Australian academic Amanda Tattersall
Striking in Australia
Despite NSW teachers and nurses taking industrial action in recent years, it’s difficult to know exactly why Australia has not experienced quite the same widespread union activism.
In a 2023 article for The New Daily, journalist and economist Alan Kohler declared “it’s virtually impossible” to strike in Australia “and has been for more than a decade”.
Since the Howard years, conservative governments at a state and federal level have passed laws that have inhibited union action. However, the current federal Labor Government has passed three tranches of industrial relations reforms over the past 18 months aiming to redress the balance (read more on p25).

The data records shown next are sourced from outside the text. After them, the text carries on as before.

(** *** The two routes *)

Fixpoint mapM {A B} (f : A → M B) (l : list A) : M (list B) :=
  match l with
  | [] => ret []
  | x :: r => let* y := f x in let* ys := mapM f r in ret (y :: ys)
  end.

(** The body of [if (composerMetadataResult && composerMetadataResult.value)],
    after the attempt to open the global store. *)
Definition processComposerData (w : World.t)
    (value : Json ComposerMetadata.t) : M unit :=
  let* globalDb := gets Store.globalDb in
  if globalDb then
    let* composerMetadataForGlobal := JSON_parse value in
    let allComposers := ComposerMetadata.allComposers composerMetadataForGlobal in
    do forEach allComposers
         (λ it, modify (Store.addComposerId (ComposerMeta.composerId it))) then
    let keys := map (λ it, "composerData:" +:+ ComposerMeta.composerId it) allComposers in
    do (if (0 <? length keys)%nat then
          let* composersBodyResult := await (World.composerBodies w keys) in
          let* parsedComposers := mapM JSON_parse composersBodyResult in
          forEach parsedComposers processComposer
        else ret tt) then
    let* globalRawBubbles := await (World.globalBubbles w) in
    forEach globalRawBubbles (processGlobalBubble allComposers)
  else ret tt.

(** [try { globalDb = await open(...) } catch (e) { console.warn(...) }] *)
Definition openGlobalDb (w : World.t) : M unit :=
  tryCatch
    (do await (World.globalDbOpen w) then modify (Store.setGlobalDb true))
    (ret tt).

But it’s important to remember, Tattersall says, that strikes do still happen in Australia.
The IEU’s highly successful “Hear Our Voice” campaign of 2022-23 saw teachers and support staff at Catholic systemic schools in NSW and the ACT take two full days of strike action, including a joint rally with the NSW Teachers Federation, winning historic pay rises in the process.

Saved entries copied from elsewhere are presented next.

(** The block of the world pass: one sample is scheduled exactly when the
    flag asks for it; the world is rendered exactly when, in addition, the
    stop flag is clear at that poll. *)
Lemma lightbake_job_world_run env s c :
  light_cache (scene s) = Some c ->
  let wanted := flag_test (lc_flag c) LIGHTCACHE_UPDATE_WORLD in
  let runs := wanted && negb (G_is_break env (polls s)) in
  match lightbake_job_world env s with
  | (r, s') =>
    polls s' = (polls s + (if wanted then 1 else 0))%nat /\
    (exists new,
       events s' = events s ++ new /\
       count_events is_render_world new = if runs then 1 else 0) /\
    (r = Ok tt ->
     option_map lc_flag (light_cache (scene s')) =
     Some (if runs
           then Z.land (Z.lor (lc_flag c)
                              (Z.lor LIGHTCACHE_CUBE_READY LIGHTCACHE_GRID_READY))
                       (Z.lnot LIGHTCACHE_UPDATE_WORLD)
           else lc_flag c))
  end.
Proof.
  intros Hc. cbn zeta.
  unfold lightbake_job_world. rewrite bind_run.
  unfold get_lcache at 1. rewrite bind_run. cbn [gets]. rewrite Hc. cbn [of_option ret].
  destruct (flag_test (lc_flag c) LIGHTCACHE_UPDATE_WORLD); cbn [andb].
  - rewrite bind_run. cbn [modify_lbake modify]. rewrite bind_run.
    set (s0 := set_lbake (set_lb_probe PROBE_NULL (lbake s)) s).
    assert (Hf0 : option_map lc_flag (light_cache (scene s0)) = Some (lc_flag c))
      by (cbn; rewrite Hc; reflexivity).
    pose proof (lightbake_do_sample_world_run env s0 (lc_flag c) eq_refl Hf0) as H.
    change (polls s0) with (polls s) in H. change (events s0) with (events s) in H.
    destruct (lightbake_do_sample env eevee_lightbake_render_world_sample s0)
      as [[b |] s1].
    + cbn. destruct H as (P & N & L). split; [lia |].
      specialize (L b eq_refl).
      destruct (G_is_break env (polls s)); cbn [negb];
        (split; [exact N | intros _; exact L]).
    + destruct H as (P & N & L). split; [lia |].
      destruct (G_is_break env (polls s)); cbn [negb];
        (split; [exact N | discriminate]).
  - cbn. split; [lia |]. split; [| intros _; rewrite Hc; reflexivity].
    exists []. split; [symmetry; apply app_nil_r | reflexivity].
Qed.

Lemma EEVEE_lightbake_job_setup env s :
  exists s1,
    callback_frame s s1 /\ no_world_pass s s1 /\
    EEVEE_lightbake_job env s =
    (eevee_lightbake_gather_probes env >> lightbake_job_samples env) s1.
Proof.
  unfold EEVEE_lightbake_job.
  destruct (context_enable_ok s) as (sa & Ea & Fa).
  pose proof (context_enable_no_world s) as Na. rewrite Ea in Na. cbn [snd] in Na.
  rewrite bind_run, Ea.
  assert (Hrt : exists sb,
            (let* lb := gets lbake in
             eevee_lightbake_create_render_target (lb_rt_res lb)) sa = (Ok tt, sb) /\
            callback_frame sa sb /\ no_world_pass sa sb).
  { eexists. split; [reflexivity |]. split.
    - unfold callback_frame, job_counters. cbn.
      repeat split. eexists. split; [rewrite <- app_assoc; reflexivity | reflexivity].
    - unfold no_world_pass. cbn. split; [reflexivity |].
      eexists. split; [rewrite <- app_assoc; reflexivity | reflexivity]. }
  destruct Hrt as (sb & Eb & Fb & Nb).
  rewrite bind_run, Eb.
  destruct (context_disable_ok sb) as (sc & Ec & Fc).
  pose proof (context_disable_no_world sb) as Nc. rewrite Ec in Nc. cbn [snd] in Nc.
  rewrite bind_run, Ec.
  exists sc. split; [| split].
  - etransitivity; [exact Fa |]. etransitivity; [exact Fb | exact Fc].
  - etransitivity; [exact Na |]. etransitivity; [exact Nb | exact Nc].
  - reflexivity.
Qed.

Lemma modify_lcache_ok f s u s' :
  modify_lcache f s = (Ok u, s') ->
  exists c, light_cache (scene s) = Some c /\
            s' = set_scene (set_light_cache (Some (f c)) (scene s)) s.
Proof.
  unfold modify_lcache, get_lcache, put_lcache, bind, gets, of_option, modify,
    ret, fatal.
  destruct (light_cache (scene s)) as [c |]; cbn; [| discriminate].
  intros H. injection H as _ <-. exists c. split; reflexivity.
Qed.

(** A job that runs to its end: how often the world was rendered, and the
    cache flag it leaves. *)
Lemma EEVEE_lightbake_job_flags env s s' :
  EEVEE_lightbake_job env s = (Ok tt, s') ->
  exists c,
  light_cache (scene s) = Some c /\
  let runs := flag_test (lc_flag c) LIGHTCACHE_UPDATE_WORLD &&
              negb (G_is_break env (polls s)) in
  (exists new,
     events s' = events s ++ new /\
     count_events is_render_world new = if runs then 1 else 0) /\
  exists c',
    light_cache (scene s') = Some c' /\
    lc_flag c' =
      Z.lor (if runs
             then Z.land (Z.lor (lc_flag c)
                                (Z.lor LIGHTCACHE_CUBE_READY LIGHTCACHE_GRID_READY))
                         (Z.lnot LIGHTCACHE_UPDATE_WORLD)
             else lc_flag c)
            LIGHTCACHE_BAKED.
Proof.
  intros Hjob.
  destruct (EEVEE_lightbake_job_setup env s) as (s1 & F1 & N1 & Ejob).
  rewrite Ejob in Hjob. clear Ejob.
  apply bind_ok_inv in Hjob. destruct Hjob as ([] & s2 & Hg & Hjob).
  pose proof (eevee_lightbake_gather_probes_run env s1) as G. rewrite Hg in G.
  destruct G as (P2 & E2 & L2 & _).
  apply callback_frame_inv in F1. destruct F1 as (_ & _ & _ & _ & _ & P1 & _).
  destruct N1 as (L1 & n1 & E1 & K1).
  unfold lightbake_job_samples in Hjob.
  apply bind_ok_inv in Hjob. destruct Hjob as ([] & s3 & Hw & Hjob).
  assert (Hc2 : exists c2, light_cache (scene s2) = Some c2).
  { revert Hw. unfold lightbake_job_world, get_lcache, bind, gets, of_option, fatal.
    destruct (light_cache (scene s2)) as [c2 |]; [eauto | discriminate]. }
  destruct Hc2 as (c2 & Hc2).
  assert (Hc : exists c, light_cache (scene s) = Some c /\ lc_flag c2 = lc_flag c).
  { rewrite L1, Hc2 in L2. cbn in L2.
    destruct (light_cache (scene s)) as [c |]; [| discriminate].
    exists c. split; [reflexivity |]. cbn in L2. congruence. }
  destruct Hc as (c & Hc & Hfl2).
  exists c. split; [exact Hc |]. cbn zeta.
  apply bind_ok_inv in Hjob. destruct Hjob as ([] & s4 & Hgr & Hjob).
  apply bind_ok_inv in Hjob. destruct Hjob as ([] & s5 & Hcu & Hjob).
  apply bind_ok_inv in Hjob. destruct Hjob as ([] & s6 & Hb & Hdel).
  pose proof (lightbake_job_world_run env s2 c2 Hc2) as W. cbn zeta in W.
  rewrite Hw, Hfl2, P2, P1 in W. destruct W as (_ & (nw & Ew & Kw) & Lw).
  specialize (Lw eq_refl).
  pose proof (lightbake_job_grids_no_world env s3) as Ng. rewrite Hgr in Ng.
  destruct Ng as (Lg & ng & Eg & Kg). cbn [snd] in Lg, Eg.
  pose proof (lightbake_job_cubes_no_world env s4) as Ncu. rewrite Hcu in Ncu.
  destruct Ncu as (Lcu & ncu & Ecu & Kcu). cbn [snd] in Lcu, Ecu.
  apply modify_lcache_ok in Hb. destruct Hb as (c5 & Hc5 & ->).
  pose proof (delete_resources_no_world
                (set_scene
                   (set_light_cache
                      (Some (set_lc_flag (Z.lor (lc_flag c5) LIGHTCACHE_BAKED) c5))
                      (scene s5)) s5)) as Nd.
  rewrite Hdel in Nd. destruct Nd as (Ld & nd & Ed & Kd). cbn in Ld, Ed.
  split.
  - exists (n1 ++ nw ++ ng ++ ncu ++ nd). split.
    + rewrite Ed, Ecu, Eg, Ew, E2, E1, <- !app_assoc. reflexivity.
    + rewrite !count_events_app, K1, Kw, Kg, Kcu, Kd. lia.
  - destruct (light_cache (scene s')) as [c' |]; [| discriminate].
    exists c'. split; [reflexivity |].
    cbn in Ld. injection Ld as ->. f_equal.
    rewrite Hc5 in Lcu. rewrite Lg, Lw in Lcu. cbn in Lcu. congruence.
Qed.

The IEU had to jump through many hoops to strike, including applying to the Fair Work Commission for protected action ballot orders and engaging a third-party balloting agent to conduct voting.

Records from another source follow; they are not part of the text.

(** X16. [Client.GetCluster] with [waitUntilActive] over make-coe looks the
    cluster up by the name it was given and then polls by the ID of the
    cluster it got. With a session opened, a first answer that is not done
    and a second answer that is, it sends exactly these two fetches, does
    not sleep, and returns the second cluster. *)
Theorem GetCluster_polls_by_ID
        (fuel : nat) (account : A) (name : string) (w : W)
        (carina1 : Svc) (found polled : Cluster) (b1 b2 : B) :
  makecoe.init (NewClusterService account (service w)) = (None, carina1) ->
  api_Get name (makecoe.remote carina1) = (inl found, b1) ->
  makecoe.isDone found = false ->
  api_Get (GetID found) b1 = (inl polled, b2) ->
  makecoe.isDone polled = true ->
  (1 <= fuel)%nat ->
  GetCluster (svcC := makeCOE) fuel account name true w =
    Some (inl polled,
          mkWorld
            (makecoe.mkMakeCOE (makecoe.client carina1)
               (makecoe.clusterTypeCache carina1) b2
               (makecoe.journal carina1 ++
                [CallGet name; CallGet (GetID found)]))
            (disk w)
            (events w ++ [CacheApply account; Invoke MGetCluster;
                          Invoke MWaitUntilClusterIsActive;
                          CacheSaveAccount account])).
Proof.
  intros Hinit Hget Hpending Hpoll Hdone Hfuel.
  assert (Hsession : exists h, makecoe.client carina1 = Some h).
  { revert Hinit. unfold makecoe.init.
    destruct (makecoe.client (NewClusterService account (service w)))
      as [h|] eqn:Hc.
    - intros Heq. inversion Heq; subst. eauto.
    - unfold makecoe.call.
      destruct (api_Authenticate _) as [[[]|e] b']; simpl;
        intros Heq; inversion Heq; subst; simpl; eauto. }
  destruct Hsession as [h Hc].
  unfold GetCluster, with_defer, buildContainerService, invoke, SaveAccount,
    emit, thenWaitUntilActive, invoke_wait.
  simpl service. simpl disk. simpl events. simpl svc_GetCluster.
  unfold makecoe.GetCluster at 1. rewrite Hinit.
  unfold makecoe.call. rewrite Hget.
  simpl service. simpl svc_WaitUntilClusterIsActive.
  unfold makecoe.WaitUntilClusterIsActive. rewrite Hpending.
  destruct fuel as [|fuel]; [lia|]. simpl makecoe.waitActiveLoop.
  erewrite GetCluster_ok; [|exact Hc|exact Hpoll].
  rewrite Hdone. simpl. rewrite <- !app_assoc. reflexivity.
Qed.

End Client_over_MakeCOE.

(** * Starting the client *)

Section NewClient_facts.
Context {C FS : Type} {fsC : FileSystem FS}.
Variable emptyCache : C.
Variable newCache : string -> C.
Variable load : C -> FS -> option error * C * FS.
Variable GetCredentialsDir : result string.
Variable defaultCacheFilename : result string.
Import newclient.

Local Abbreviation start cacheEnabled d :=
  (NewClient emptyCache newCache load GetCredentialsDir defaultCacheFilename
             cacheEnabled d).

(** X17. [NewClient] always hands out a client with a cache. With the
    cache disabled the cache is the empty one, there is no error and the
    disk is not touched. With the cache enabled, whenever the client carries
    an error its cache is the empty one, never the cache whose load failed;
    and when it carries none, the directory was made, the file name was
    found and the cache is the one loaded from that file. *)
Theorem NewClient_always_has_a_cache (cacheEnabled : bool) (d : FS) :
  let client := fst (start cacheEnabled d) in
  is_Some (Cache client) /\
  (cacheEnabled = false ->
   start cacheEnabled d = (mkClient (Some emptyCache) None, d)) /\
  (is_Some (Error client) -> Cache client = Some emptyCache) /\
  (cacheEnabled = true -> Error client = None ->
   exists bd path d1 loaded d2,
     GetCredentialsDir = inl bd /\
     os_MkdirAll bd d = (None, d1) /\
     defaultCacheFilename = inl path /\
     load (newCache path) d1 = (None, loaded, d2) /\
     start cacheEnabled d = (mkClient (Some loaded) None, d2)).
Proof.
  unfold NewClient, initCache, disableCache.
  destruct cacheEnabled; simpl.
  - destruct GetCredentialsDir as [bd|e]; simpl.
    + destruct (os_MkdirAll bd d) as [[e|] d1] eqn:Hmk; simpl.
      * repeat split; eauto; intros; discriminate.
      * destruct defaultCacheFilename as [path|e]; simpl.
        -- destruct (load (newCache path) d1) as [[[e|] loaded] d2] eqn:Hload;
             simpl.
           ++ repeat split; eauto; intros; discriminate.
           ++ split; [eauto|]. split; [intros; discriminate|].
              split; [intros [x Hx]; discriminate|].
              intros _ _. exists bd, path, d1, loaded, d2. repeat split; auto.
        -- repeat split; eauto; intros; discriminate.
    + repeat split; eauto; intros; discriminate.
  - split; [eauto|]. split; [reflexivity|].
    split; [intros [x Hx]; discriminate|]. intros; discriminate.
Qed.

End NewClient_facts.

While the industrial landscape varies in the US and Australia, in both countries, workers do take illegal strike action on occasion, sometimes as a form of civil disobedience, IEUA NSW/ACT Branch Industrial Officer Michael Aird says. The NSW Teachers Federation was fined $60,000 for striking during their 2022 “More Than Thanks” campaign.
Despite the restrictions on strikes in Australia, Tattersall argues that striking is only one weapon in the Australian labour movement’s arsenal. Unions can still achieve transformative change, she says, with limitations presenting an invitation to think creatively, experiment, and reimagine how they can exercise power.
What can be learned
“Borrowing successful techniques and strategies from campaigns in one country and translating them to another is nothing new,” says Tattersall, who has devoted a lot of time to adapting labour movement work across borders.
To her, one of the biggest lessons of the US union boom is the power of localised union activity. She argues that the decentralised nature of the fight has propelled the union revival in the US.
For Kallas, the union boom demonstrates the power of strong leaders who can see “when the conditions are ripe” for action and can capitalise on that opportunity.
Perhaps the biggest takeaway from the union boom is what Kallas calls “the contagion effect”. He points to a series of earlier teacher strikes in the US. The Red for Ed movement kicked off in West Virginia in 2018 when teachers and support staff walked out.
They soon inspired staff in other schools in state after state. “It was like a wildfire,” Tattersall says.
Kallas has seen this contagion effect across industries all over the country through the union boom and he believes it can continue across borders. He hopes the Labour Action Tracker might play a small role in that.
A global strike map
Scholars and activists from several countries are trying to “create at least the beginnings of sort of a global strike map report”, Kallas says.
Inspired by the work of Kallas and his team, researchers in countries including Brazil, Türkiye, and the UK are working on their own labour action trackers, with an effort underway to start a global database. “That would be exciting,” Kallas says.
The ultimate goal is to create a tool that would not only provide accessible data for policymakers and academics, but also help unite workers internationally.
Back in Australia, there is great potential for such a tool. Aird believes there’s power in hearing about what’s happening in other countries because we live in a globalised economy. “When workers are brave enough to stand up, it encourages other workers to do the same thing,” he says.
Looking ahead
With the US now in a pivotal election year, the impact on the union boom remains to be seen, but Kallas expects the revival to continue through 2024.
Tattersall is confident about the outlook for Australian unions. “We’re in a position to turn a fairly good context and a lot of interesting insights into action,” she says. “The hope is that this can be mixed together into something really exciting.”